What the task asks =>
After finding the line with "app_assoc, total_mid in O. lia." in the entries below, retype exactly each line from there through the line with "Lemma in_total f", including that final line.

Items from a data source:
((

Lemma once_step_inv s s' : step s s' -> once_inv s -> once_inv s'.
Proof.
  intros [w e f l1 p l2 w' p' T|w e f l1 l2] [W O E F K]; cbn [control entered ended threads] in *.
  - rewrite total_mid in O, E, F. assert (Op : (owns p <= busy w)%nat) by (unfold busy; lia). pose proof (K p ltac:(apply in_elt)) as Kp.
    destruct (once_tstep_ok w p w' p' _ T W Kp Op) as (W' & O' & E' & F' & Kp' & Kq & Wp). rewrite total_mid, Wp in Kp', Kq. cbn [Nat.add] in Kp', Kq.
    assert (Ew : (total waking (l1 ++ l2) + waking p' = total waking (l1 ++ p' :: l2))%nat) by (rewrite total_mid; lia). rewrite Ew in Kp', Kq. unfold busy, over in *.
    split; cbn [control entered ended threads]; rewrite ?total_mid; try assumption; try lia. rewrite total_mid in Ew. intros q [Hq|[<-|Hq]]%in_app_or; [|rewrite <- total_mid; exact Kp'|].
    + rewrite <- total_mid. apply Kq; [rewrite <- (Nat.add_0_l (total waking (l1 ++ l2))), <- Wp, <- total_mid; apply K, in_or_app; now left|]. apply in_split in Hq as (x & y & ->). rewrite <- app_assoc in O. cbn in O. rewrite total_mid in O. lia.
    + rewrite <- total_mid. apply Kq; [rewrite <- (Nat.add_0_l (total waking (l1 ++ l2))), <- Wp, <- total_mid; apply K, in_or_app; right; now right|]. apply in_split in Hq as (x & y & ->). rewrite app_assoc, total_mid in O. lia.
  - pose proof (K Wake ltac:(apply in_elt)) as Kw. cbn in Kw. subst w. split; cbn [control entered ended threads]; rewrite ?total_mid, ?total_app in *; rewrite ?total_awake by reflexivity; cbn in *; try assumption; try lia.
    assert (Old : forall q, In q l1 \/ In q l2 -> pc_ok kOnceDone (total waking l1 + total waking l2) (awake q)).
    { intros q Hq. assert (Kq : pc_ok kOnceDone (S (total waking l1 + total waking l2)) q) by (apply K, in_or_app; destruct Hq; [left|right; right]; assumption). destruct q; exact Kq || exact I. }
    intros q [Hq|[<-|Hq]]%in_app_or; [|reflexivity|]; apply in_map_iff in Hq as (q' & <- & Hq); apply Old; tauto.
Qed.

Lemma once_reachable s : reachable s -> once_inv s.
Proof.
  induction 1 as [n|s s' _ IH S]; [|exact (once_step_inv s s' S IH)]. split; cbn [control entered ended threads].
  - now left.
  - induction n; auto.
  - induction n; auto.
  - induction n; auto.
  - intros p H. apply repeat_spec in H. now subst.
Qed.

Lemma total_in f l : (1 <= total f l)%nat -> exists p, In p l /\ (1 <= f p)%nat.
Proof. induction l as [|p l IH]; cbn; [lia|]. intros H. destruct (f p) eqn:E; [destruct (IH ltac:(lia)) as (q & Hq & L); exists q; auto|exists p; split; [auto|lia]]. Qed.

Lemma in_total f p l : In p l -> (f p <= total f l)%nat.
Proof. intros H. apply in_split in H as (x & y & ->). rewrite total_mid. lia. Qed.

Lemma total_le f g l : (forall p, f p <= g p)%nat -> (total f l <= total g l)%nat.
Proof. intros H. induction l as [|p l IH]; cbn; [lia|]. specialize (H p). lia. Qed.

(** ** Progress *)

(** Steps other than new calls, wake-ups without a reason and exceptions. *)
Inductive advance : system -> system -> Prop :=
  | adv_thread w e f l1 p l2 w' p' : tstep w p w' p' -> p <> Idle -> p <> Asleep -> p' <> Thrown ->
      advance (mk_system w e f (l1 ++ p :: l2)) (mk_system w' (e + enters p p') (f + ends p p') (l1 ++ p' :: l2))
  | adv_wake w e f l1 l2 : advance (mk_system w e f (l1 ++ Wake :: l2)) (mk_system w e f (map awake l1 ++ Returned :: map awake l2)).

Inductive advances : nat -> system -> system -> Prop :=
  | adv_none s : advances 0 s s
  | adv_more n s s' s'' : advance s s' -> advances n s' s'' -> advances (S n) s s''.

Lemma advance_step s s' : advance s s' -> step s s'.
Proof. intros [w e f l1 p l2 w' p' T _ _ _|w e f l1 l2]; [now apply step_thread|apply step_wake]. Qed.

(** The values of the control word come in this order. *)
Definition phase (w : Z) : nat := if w =? kOnceInit then 0 else if w =? kOnceRunning then 1 else if w =? kOnceWaiter then 2 else 3.

(** How far a thread is from its end while the control word is [w]. *)
Definition rank (w : Z) (p : pc) : nat :=
  match p with
  | LoadControl => 9
  | DebugCheck => 8
  | TryExchange => 7
  | WaitLoad => 5
  | WaitExchange v _ => if v =? w then 4 else 6
  | Delay v => if v =? w then 3 else 6
  | Asleep => if w =? kOnceDone then 6 else 2
  | Invoke => 4
  | Running => 3
  | Store => 2
  | Wake => 1
  | Idle | Returned | Thrown | Fatal => 0
  end.

Definition distance (s : system) : nat := ((3 - phase (control s)) * S (9 * length (threads s)) + total (rank (control s)) (threads s))%nat.

Lemma rank_bound w l : (total (rank w) l <= 9 * length l)%nat.
Proof.
  induction l as [|p l IH]; cbn [total length]; [lia|]. enough (rank w p <= 9)%nat by lia.
  destruct p; cbn; try lia; repeat match goal with |- context [if ?b then _ else _] => destruct b end; lia.
Qed.

(** A step either moves the control word on or brings its thread closer to its end. *)
Lemma tstep_advance w p w' p' k : tstep w p w' p' -> p <> Idle -> p <> Asleep -> p' <> Thrown -> word_ok w -> pc_ok w k p -> (owns p <= busy w)%nat ->
  (phase w < phase w' <= 3)%nat \/ w' = w /\ (rank w p' < rank w p)%nat.
Proof.
  intros T Ni Na Nt W K O. destruct T; try congruence; unfold after_load, find_transition, wait_return, expected, busy in *; cbn in K.
  all: try (destruct K as [(-> & ->)|(-> & ->)]); try subst v; destruct W as [W|[W|[W|W]]]; try discriminate W; try subst w; cbn in *; try discriminate K; try lia; try congruence.
Qed.

Lemma advance_closer s s' : advance s s' -> once_inv s -> (distance s' < distance s)%nat.
Proof.
  intros A [W O E F K]. destruct A as [w e f l1 p l2 w' p' T Ni Na Nt|w e f l1 l2]; cbn [control entered ended threads] in *; unfold distance; cbn [control threads].
  - rewrite total_mid in O. pose proof (K p ltac:(apply in_elt)) as Kp. assert (Op : (owns p <= busy w)%nat) by (unfold busy; lia).
    destruct (tstep_advance w p w' p' _ T Ni Na Nt W Kp Op) as [H|(-> & H)].
    + pose proof (rank_bound w' (l1 ++ p' :: l2)) as B. rewrite !length_app in *. cbn [length] in *. nia.
    + rewrite !total_mid, !length_app. cbn [length]. lia.
  - pose proof (K Wake ltac:(apply in_elt)) as Kw. cbn in Kw. subst w. rewrite !total_mid, !total_app, !length_app. cbn [length]. rewrite !length_map.
    assert (L : forall l, (total (rank kOnceDone) (map awake l) <= total (rank kOnceDone) l)%nat).
    { induction l as [|p l IH]; cbn [map total]; [lia|]. destruct p; cbn in *; lia. }
    pose proof (L l1). pose proof (L l2). cbn [rank]. lia.
Qed.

))

Answer for the task =>
    + rewrite <- total_mid. apply Kq; [rewrite <- (Nat.add_0_l (total waking (l1 ++ l2))), <- Wp, <- total_mid; apply K, in_or_app; right; now right|]. apply in_split in Hq as (x & y & ->). rewrite app_assoc, total_mid in O. lia.
  - pose proof (K Wake ltac:(apply in_elt)) as Kw. cbn in Kw. subst w. split; cbn [control entered ended threads]; rewrite ?total_mid, ?total_app in *; rewrite ?total_awake by reflexivity; cbn in *; try assumption; try lia.
    assert (Old : forall q, In q l1 \/ In q l2 -> pc_ok kOnceDone (total waking l1 + total waking l2) (awake q)).
    { intros q Hq. assert (Kq : pc_ok kOnceDone (S (total waking l1 + total waking l2)) q) by (apply K, in_or_app; destruct Hq; [left|right; right]; assumption). destruct q; exact Kq || exact I. }
    intros q [Hq|[<-|Hq]]%in_app_or; [|reflexivity|]; apply in_map_iff in Hq as (q' & <- & Hq); apply Old; tauto.
Qed.

Lemma once_reachable s : reachable s -> once_inv s.
Proof.
  induction 1 as [n|s s' _ IH S]; [|exact (once_step_inv s s' S IH)]. split; cbn [control entered ended threads].
  - now left.
  - induction n; auto.
  - induction n; auto.
  - induction n; auto.
  - intros p H. apply repeat_spec in H. now subst.
Qed.

Lemma total_in f l : (1 <= total f l)%nat -> exists p, In p l /\ (1 <= f p)%nat.
Proof. induction l as [|p l IH]; cbn; [lia|]. intros H. destruct (f p) eqn:E; [destruct (IH ltac:(lia)) as (q & Hq & L); exists q; auto|exists p; split; [auto|lia]]. Qed.

Lemma in_total f p l : In p l -> (f p <= total f l)%nat.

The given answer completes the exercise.